Work to complete:
Every line from the one containing "unfold App.uploadOne, App.persistable." to the one containing "(fold_left (App.uploadOne put_ok total)" in the records below, both included, must be set down exactly, and no other line.

Dataset records:

Lemma holder_row s k p :
  sys_inv s -> holder s k p ->
  exists x, row_at k (sy_db s) = Some x /\ d_Status x = DeliveryProcessing /\
    lease_expired (sy_now s) x = false.
Proof.
  intros Hi (i & tk & Ht & <- & <- & [x Hx]). exists x.
  destruct (si_held _ _ _ _ s Hi i tk x Ht Hx) as (H1 & H2 & [lease Hl]). split_and!; try done.
  apply not_true_iff_false. rewrite lease_expired_spec, Hl. intros (_ & t & [= <-] & Hlt).
  pose proof (si_prompt _ _ _ _ s Hi i tk x lease Ht Hx Hl). lia.
Qed.

Lemma no_holder s k :
  sys_inv s -> (forall x, kept_at k (sy_db s) = Some x -> d_Status x = DeliveryProcessing ->
     lease_expired (sy_now s) x = true) -> forall p, ~ holder s k p.
Proof.
  intros Hi H p Hp. destruct (holder_row s k p Hi Hp) as (x & Hx & Hs & He).
  by rewrite (H x (kept_row _ _ _ Hx) Hs) in He.
Qed.

(** ** Calls of goroutines *)

Lemma foreign_entry k k' L ev a : k' <> k -> ledger_add k L (EnCall k' ev a) = L.
Proof.
  intros Hk. unfold ledger_add. simpl. destruct L.
  destruct ev, a as [|v| | |v|v|v]; try destruct v as [[]|]; simpl;
    rewrite ?bool_decide_false by done; simpl; by rewrite !Nat.add_0_r.
Qed.
(** [start_learning_test]: returns the question and its expected answer,
    or [None] for the triple of [None]s. The two random draws are the
    arguments [rnd_word] and [rnd_type]. *)
Definition start_learning_test (file : xml_entries) (user_id : Z)
    (rnd_word : nat) (rnd_type : QuestionType) : M (option (str * str)) :=
  let* d := get_data in
  let* started :=
    if negb (truth (test_in_progress d)) then
      let* new_id := call (DB.create_test_session user_id) in
      match new_id with
      | None => ret false
      | Some new_id =>
          let* _ := update_data (begin_test new_id) in
          ret true
      end
    else ret true in
  if negb started then ret None
  else
    let* user_words := query (DB.get_user_words user_id) in
    let* default_words := query (DB.get_default_words 12) in
    let xml_words := load_words_from_xml file in
    match all_words user_words default_words xml_words with
    | [] => ret None
    | first :: rest =>
        let '(en_word, ru_word) := choice rnd_word first rest in
        let wt :=
          if bool_decide ((en_word, ru_word) ∈ user_words) then user_word
          else if bool_decide ((en_word, ru_word) ∈ default_words)
               then default_word
               else xml_word in
        let '(question, correct_answer) :=
          match rnd_type with
          | en_to_ru => (u "Переведите слово: " ++ en_word, ru_word)
          | ru_to_en =>
              (u "Как будет '" ++ ru_word ++ u "' по-английски?", en_word)
          end in
        let* _ := update_data
                    (ask question correct_answer en_word wt rnd_type ru_word) in
        ret (Some (question, correct_answer))
    end.

(** ** Checking an answer *)

(** [_get_possible_translations]: the alternatives of the dictionary
    translation and the translations of the store. *)
Definition _get_possible_translations (file : xml_entries) (word : str)
    (user_id : Z) (d : DB.Database) : gset str :=
  let translations : gset str := ∅ in
  let translations :=
    if Translator.is_in_dictionary file word then
      match Translator.translate_word file word with
      | Some translated =>
          if PyStr.truthy translated then
            translations ∪
            list_to_set
              (map (fun t => PyStr.lower (PyStr.strip t))
                   (List.filter (fun t => PyStr.truthy (PyStr.strip t))
                                (PyStr.split 44 translated)))
          else translations
      | None => translations
      end
    else translations in
  let db_translations := DB.get_possible_translations word user_id d in
  if bool_decide (db_translations <> []) then
    translations ∪
    list_to_set
      (map PyStr.lower
           (List.filter (fun t => PyStr.truthy (PyStr.strip t))
                        db_translations))
  else translations.

(** [_check_answer]: the verdict and the accepted translations. *)
Definition _check_answer (file : xml_entries) (user_answer correct_answer : str)
    (qt : QuestionType) (word : str) (user_id : Z) (d : DB.Database)
  : bool * list str :=
  match qt with
  | ru_to_en =>
      (bool_decide (user_answer = correct_answer), [correct_answer])
  | en_to_ru =>
      let possible_translations :=
        elements (_get_possible_translations file word user_id d) in
      (bool_decide (user_answer ∈ possible_translations),
       possible_translations)
  end.

(** [_save_test_results]: the counters, the result row, the history. *)
Definition count_answer (is_correct : bool) (q : question_log) (d : FSMData)
  : FSMData :=
  {| test_id := test_id d;
     test_in_progress := test_in_progress d;
     questions_answered := Some (default 0 (questions_answered d) + 1)%Z;
     correct_answers :=
       Some (default 0 (correct_answers d) + (if is_correct then 1 else 0))%Z;
     incorrect_answers :=
       Some (default 0 (incorrect_answers d) + (if is_correct then 0 else 1))%Z;
     test_questions := Some (default [] (test_questions d) ++ [q]);
     current_question := current_question d;
     test_correct_answer := test_correct_answer d;
     current_word := current_word d;
     word_type := word_type d;
     question_type := question_type d;
     original_ru_word := original_ru_word d |}.

Definition _save_test_results (session : positive) (user_id : Z) (word : str)
    (wt : WordType) (correct_answer user_answer : str) (is_correct : bool)
  : M unit :=
  let* d := get_data in
  let* _ := call (DB.add_test_result session word correct_answer user_answer
                                     is_correct) in
  let* _ := call (fun s =>
                    (tt, DB.update_user_progress
                           user_id word (bool_decide (wt = default_word))
                           is_correct s)) in
  update_data
    (count_answer is_correct
       {| q_question := default [] (current_question d);
          q_correct_answer := correct_answer;
          q_user_answer := user_answer;
          q_is_correct := is_correct |}).

(** [handle_test_response]: the verdict; [None] when the session id is
    missing from the state bag and the error message is returned. *)
Definition handle_test_response (file : xml_entries) (user_id : Z)
    (user_answer correct_answer : str) : M (option bool) :=
  let* d := get_data in
  match test_id d with
  | None => ret None
  | Some session =>
      let wt := default default_word (word_type d) in
      let qt := default en_to_ru (question_type d) in
      let word := default [] (current_word d) in
      let user_answer := normalize_answer user_answer in
      let correct_answer_lower := PyStr.lower correct_answer in
      let* checked := query (_check_answer file user_answer correct_answer_lower
                                           qt word user_id) in
      let is_correct := checked.1 in
      let* _ := _save_test_results session user_id word wt correct_answer
                                   user_answer is_correct in
      ret (Some is_correct)
  end.

(** ** Ending a quiz *)

(** [end_test_and_show_results]: the percentage of the summary; [None]
    when the error message is returned instead: no session id in the
    state bag, or an exception while the summary is formatted (the
    percentage, or an average score that is [NULL]). *)
Definition end_test_and_show_results (user_id : Z) : M (option Z) :=
  let* d := get_data in
  match test_id d with
  | None => ret None
  | Some session =>
      let answered := default 0%Z (questions_answered d) in
      let correct := default 0%Z (correct_answers d) in
      let incorrect := default 0%Z (incorrect_answers d) in
      let* _ := call (DB.update_test_session session answered correct
                                             incorrect) in
      let* avg_null := query (DB.avg_score_is_null user_id) in
      match percentage correct answered with
      | PyNum.Raise _ => ret None
      | PyNum.Ok p =>
          if avg_null then ret None
          else
            let* _ := call (fun s =>
                              (tt, DB.update_leaderboard user_id correct
                                                         incorrect s)) in
            let* _ := clear in
            ret (Some p)
      end
  end.

(* ===================================================================== *)
(** * The quiz handlers of the conversation controller (bot.py) *)
(* ===================================================================== *)

Definition set_test_correct_answer (correct_answer : str) (d : FSMData)
  : FSMData :=
  {| test_id := test_id d;
     test_in_progress := test_in_progress d;
     questions_answered := questions_answered d;
     correct_answers := correct_answers d;
     incorrect_answers := incorrect_answers d;
     test_questions := test_questions d;
     current_question := current_question d;
     test_correct_answer := Some correct_answer;
     current_word := current_word d;
     word_type := word_type d;
     question_type := question_type d;
     original_ru_word := original_ru_word d |}.
Lemma length_filter_le {A} (p : A -> bool) l :
  length (List.filter p l) <= length l.
Proof. induction l as [|x l IH]; simpl; [lia |]. destruct (p x); simpl; lia. Qed.

Lemma sanitizeTag_length s : length (Security.sanitizeTag s) <= 40.
Proof.
  rewrite sanitizeTag_eq.
  etransitivity; [apply length_filter_le |]. rewrite length_take. lia.
Qed.

Lemma getUint32_short view : length view < 4 -> Security.getUint32 view 0 = inl Security.RangeError.
Proof.
  unfold Security.getUint32. rewrite drop_0.
  destruct view as [|? [|? [|? [|? ?]]]]; simpl; intros; (done || lia).
Qed.

Lemma getUint32_take4 bytes : Security.getUint32 (take 4 bytes) 0 = Security.getUint32 bytes 0.
Proof. by destruct bytes as [|? [|? [|? [|? ?]]]]. Qed.

(** The outcome of [checkSignature] in one formula. *)
Lemma checkSignature_eq file :
  Security.checkSignature file =
  Security.Resolved
    (slice_readable file
     && match Security.getUint32 (fbytes file) 0 with
        | inr magic => bool_decide (magic ∈ MAGIC)
        | inl _ => false
        end).
Proof.
  unfold Security.checkSignature, Security.onload_try.
  destruct (slice_readable file); [| done]. simpl.
  rewrite getUint32_take4.
  by destruct (fbytes file) as [|? [|? [|? [|? ?]]]].
Qed.

(* ===================================================================== *)
(** * 10. The upload pipeline *)
(* ===================================================================== *)

Lemma putsOf_app a b : putsOf (a ++ b) = putsOf a ++ putsOf b.
Proof. apply omap_app. Qed.

Lemma emitted_app w w' evs : trace w' = trace w ++ evs -> emitted w w' = evs.
Proof. unfold emitted. intros ->. by rewrite drop_app_length. Qed.

Lemma onlyStored_trans w w1 w2 a b :
  onlyStored w w1 a -> onlyStored w1 w2 b -> onlyStored w w2 (a ++ b).
Proof.
  intros [s1 ->] [s2 ->]. exists s2. unfold set_store, set_trace; simpl.
  by rewrite app_assoc.
Qed.

Lemma onlyStored_trace w w' evs : onlyStored w w' evs -> trace w' = trace w ++ evs.
Proof. by intros [st ->]. Qed.

Section Upload.
Context `{Platform}.

Lemma existingTag_frame key w w' evs :
  onlyStored w w' evs -> App.existingTag key w' = App.existingTag key w.
Proof. by intros [st ->]. Qed.

Lemma toast_onlyStored m e w : onlyStored w (toast m e w) [EToast m e].
Proof. exists (store w). by destruct w. Qed.

(** One turn of the loop: what it emits, and that it touches nothing but the
    store. *)
Lemma uploadOne_spec put_ok total w n i f :
  exists evs,
    onlyStored w (App.uploadOne put_ok total (w, n) (i, f)).1 evs
    /\ putsOf evs =
       (if App.persistable f then [App.recordOf f (App.existingTag (name f) w)]
        else [])
    /\ In (EProgress (i + 1) total true) evs
    /\ (Security.checkSignature f = Security.Resolved false ->
        (size f <= MAX_FILE_SIZE)%N ->
        In (EToast (MsgBadFont (name f)) true) evs).
Proof.
  unfold App.uploadOne, App.persistable.
  destruct (MAX_FILE_SIZE <? size f)%N eqn:Hsz.
  { exists [EToast (MsgTooBig (name f)) true; EProgress (i + 1) total true].
    apply N.ltb_lt in Hsz.
    repeat split; [| simpl; tauto | lia].
    exists (store w). destruct w; unfold updateProgress, toast, set_trace, set_store; simpl.
    by rewrite <- app_assoc. }
  destruct (Security.checkSignature f) as [[|]|] eqn:Hsig; simpl.
  - destruct (readable f); [destruct (put_ok i) |]; simpl.
    + exists [EPut (App.recordOf f (App.existingTag (name f) w)) true;
              EProgress (i + 1) total true].
      repeat split; [| simpl; tauto | done].
      exists (store_put (App.recordOf f (App.existingTag (name f) w)) (store w)).
      destruct w; unfold updateProgress, DB.put, set_trace, set_store; simpl.
      by rewrite <- app_assoc.
    + exists [EPut (App.recordOf f (App.existingTag (name f) w)) false;
              EToast (MsgReadFailed (name f)) true;
              EProgress (i + 1) total true].
      repeat split; [| simpl; tauto | done].
      exists (store w). destruct w;
        unfold updateProgress, toast, DB.put, set_trace, set_store; simpl.
      by rewrite <- !app_assoc.
    + exists [EToast (MsgReadFailed (name f)) true; EProgress (i + 1) total true].
      repeat split; [| simpl; tauto | done].
      exists (store w). destruct w; unfold updateProgress, toast, set_trace, set_store; simpl.
      by rewrite <- app_assoc.
  - exists [EToast (MsgBadFont (name f)) true; EProgress (i + 1) total true].
    repeat split; [| simpl; tauto | simpl; tauto].
    exists (store w). destruct w; unfold updateProgress, toast, set_trace, set_store; simpl.
    by rewrite <- app_assoc.
  - exists [EToast (MsgReadFailed (name f)) true; EProgress (i + 1) total true].
    repeat split; [| simpl; tauto | done].
    exists (store w). destruct w; unfold updateProgress, toast, set_trace, set_store; simpl.
    by rewrite <- app_assoc.
Qed.

(** The loop, from any position: one [put] per persistable file, in the order
    of the files, and a progress update for each file whatever its fate. *)
Lemma uploadFold_spec put_ok total files : forall w n i0,
  exists evs,
    onlyStored w
      (fold_left (App.uploadOne put_ok total)
         (combine (seq i0 (length files)) files) (w, n)).1 evs
    /\ putsOf evs =
       List.map (fun g => App.recordOf g (App.existingTag (name g) w))
         (List.filter App.persistable files)
    /\ (forall k, k < length files -> In (EProgress (i0 + k + 1) total true) evs)
    /\ (forall f, In f files ->
        Security.checkSignature f = Security.Resolved false ->
        (size f <= MAX_FILE_SIZE)%N ->
        In (EToast (MsgBadFont (name f)) true) evs).
Proof.
  induction files as [|f files IH]; intros w n i0.
  - exists []. simpl. repeat split; [| intros; lia | tauto].
    exists (store w). destruct w; unfold set_trace, set_store; simpl.
    by rewrite app_nil_r.
  - cbn [length seq combine fold_left].
    destruct (uploadOne_spec put_ok total w n i0 f) as (e1 & Hs1 & Hp1 & Hg1 & Hb1).
    destruct (App.uploadOne put_ok total (w, n) (i0, f)) as [w1 n1] eqn:Hone.
    simpl in Hs1.
    destruct (IH w1 n1 (S i0)) as (e2 & Hs2 & Hp2 & Hg2 & Hb2).
    exists (e1 ++ e2). split; [exact (onlyStored_trans _ _ _ _ _ Hs1 Hs2) |].
    split; [| split].
    + rewrite putsOf_app, Hp1, Hp2.
      rewrite (map_ext _ (fun g => App.recordOf g (App.existingTag (name g) w)))
        by (intros g; by rewrite (existingTag_frame _ _ _ _ Hs1)).
      simpl. by destruct (App.persistable f).
    + intros [|k] Hk; apply in_or_app.
      * left. by rewrite Nat.add_0_r.
      * right. replace (i0 + S k + 1) with (S i0 + k + 1) by lia.
        apply Hg2. lia.
    + intros g [<- | Hin] Hsig Hsz; apply in_or_app; [left | right]; auto.
Qed.

Lemma handleUpload_outcome est put_ok files w :
  UploadOutcome files w (App.handleUpload est put_ok files w).
Proof.
  unfold App.handleUpload.
  destruct (isProcessing w) eqn:Hbusy; [by apply upload_ignored |].
  destruct (length (App.validFiles files) =? 0) eqn:Hnone.
  { eapply upload_refused; eauto. }
  destruct (MAX_FONTS <? _) eqn:Hcap.
  { eapply upload_refused; eauto. }
  apply Nat.ltb_ge in Hcap.
  match goal with |- context [if ?c then _ else _] => destruct c end.
  { eapply upload_refused; eauto. }
  unfold App.uploadLoop.
  destruct (uploadFold_spec put_ok (length (App.validFiles files))
              (App.validFiles files)
              (updateProgress 0 1 true (set_isProcessing true w)) 0 0)
    as (evs & Hs & Hp & Hg & Hb).
  destruct (fold_left _ _ _) as [w2 n] eqn:Hfold. simpl in Hs.
  assert (H0 : onlyStored (set_isProcessing true w)
                 (updateProgress 0 1 true (set_isProcessing true w))
                 [EProgress 0 1 true]).
  { exists (store w). by destruct w. }
  apply (upload_processed _ _ _ n evs); auto.
  exact (onlyStored_trans _ _ _ _ _ H0 Hs).
Qed.

End Upload.

Section UploadClaims.
Context `{Platform}.

(** A file whose signature check resolves to [false] is behind none of the
    [put] requests of a batch. *)
Lemma unsigned_not_stored est put_ok files w f :
  Security.checkSignature f = Security.Resolved false ->
  exists stored,
    putsOf (emitted w (App.handleUpload est put_ok files w).1) =
      List.map (fun g => App.recordOf g (App.existingTag (name g) w)) stored
    /\ (forall g, In g stored -> In g files)
    /\ ~ In f stored.
Proof.
  intros Hsig.
  destruct (handleUpload_outcome est put_ok files w)
    as [Hb -> | m Hb -> _ | n evs Hb _ _ Hs Hp _ _].
  - exists []. unfold emitted. simpl. rewrite drop_all.
    repeat split; simpl; tauto.
  - exists []. rewrite (emitted_app _ _ [EToast m true]) by done.
    repeat split; simpl; tauto.
  - exists (List.filter App.persistable (App.validFiles files)).
    rewrite (emitted_app _ _ (EProgress 0 1 true :: evs))
      by (rewrite (onlyStored_trace _ _ _ Hs); by destruct w).
    repeat split; [done | |].
    + intros g Hg. apply filter_In in Hg as [Hg _].
      by apply filter_In in Hg as [Hg _].
    + intros Hin. apply filter_In in Hin as [_ Hp'].
      unfold App.persistable in Hp'. rewrite Hsig in Hp'.
      by rewrite andb_false_r in Hp'.
Qed.

Lemma bad_magic_unsigned f :
  (forall magic, Security.getUint32 (fbytes f) 0 = inr magic -> magic ∉ MAGIC) ->
  Security.checkSignature f = Security.Resolved false.
Proof.
  intros Hbad. rewrite checkSignature_eq. f_equal.
  destruct (Security.getUint32 (fbytes f) 0) as [e | magic]; [apply andb_false_r |].
  rewrite bool_decide_eq_false_2; [apply andb_false_r | by apply Hbad].
Qed.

Completed exercise:
  unfold App.uploadOne, App.persistable.
  destruct (MAX_FILE_SIZE <? size f)%N eqn:Hsz.
  { exists [EToast (MsgTooBig (name f)) true; EProgress (i + 1) total true].
    apply N.ltb_lt in Hsz.
    repeat split; [| simpl; tauto | lia].
    exists (store w). destruct w; unfold updateProgress, toast, set_trace, set_store; simpl.
    by rewrite <- app_assoc. }
  destruct (Security.checkSignature f) as [[|]|] eqn:Hsig; simpl.
  - destruct (readable f); [destruct (put_ok i) |]; simpl.
    + exists [EPut (App.recordOf f (App.existingTag (name f) w)) true;
              EProgress (i + 1) total true].
      repeat split; [| simpl; tauto | done].
      exists (store_put (App.recordOf f (App.existingTag (name f) w)) (store w)).
      destruct w; unfold updateProgress, DB.put, set_trace, set_store; simpl.
      by rewrite <- app_assoc.
    + exists [EPut (App.recordOf f (App.existingTag (name f) w)) false;
              EToast (MsgReadFailed (name f)) true;
              EProgress (i + 1) total true].
      repeat split; [| simpl; tauto | done].
      exists (store w). destruct w;
        unfold updateProgress, toast, DB.put, set_trace, set_store; simpl.
      by rewrite <- !app_assoc.
    + exists [EToast (MsgReadFailed (name f)) true; EProgress (i + 1) total true].
      repeat split; [| simpl; tauto | done].
      exists (store w). destruct w; unfold updateProgress, toast, set_trace, set_store; simpl.
      by rewrite <- app_assoc.
  - exists [EToast (MsgBadFont (name f)) true; EProgress (i + 1) total true].
    repeat split; [| simpl; tauto | simpl; tauto].
    exists (store w). destruct w; unfold updateProgress, toast, set_trace, set_store; simpl.
    by rewrite <- app_assoc.
  - exists [EToast (MsgReadFailed (name f)) true; EProgress (i + 1) total true].
    repeat split; [| simpl; tauto | done].
    exists (store w). destruct w; unfold updateProgress, toast, set_trace, set_store; simpl.
    by rewrite <- app_assoc.
Qed.

(** The loop, from any position: one [put] per persistable file, in the order
    of the files, and a progress update for each file whatever its fate. *)
Lemma uploadFold_spec put_ok total files : forall w n i0,
  exists evs,
    onlyStored w
      (fold_left (App.uploadOne put_ok total)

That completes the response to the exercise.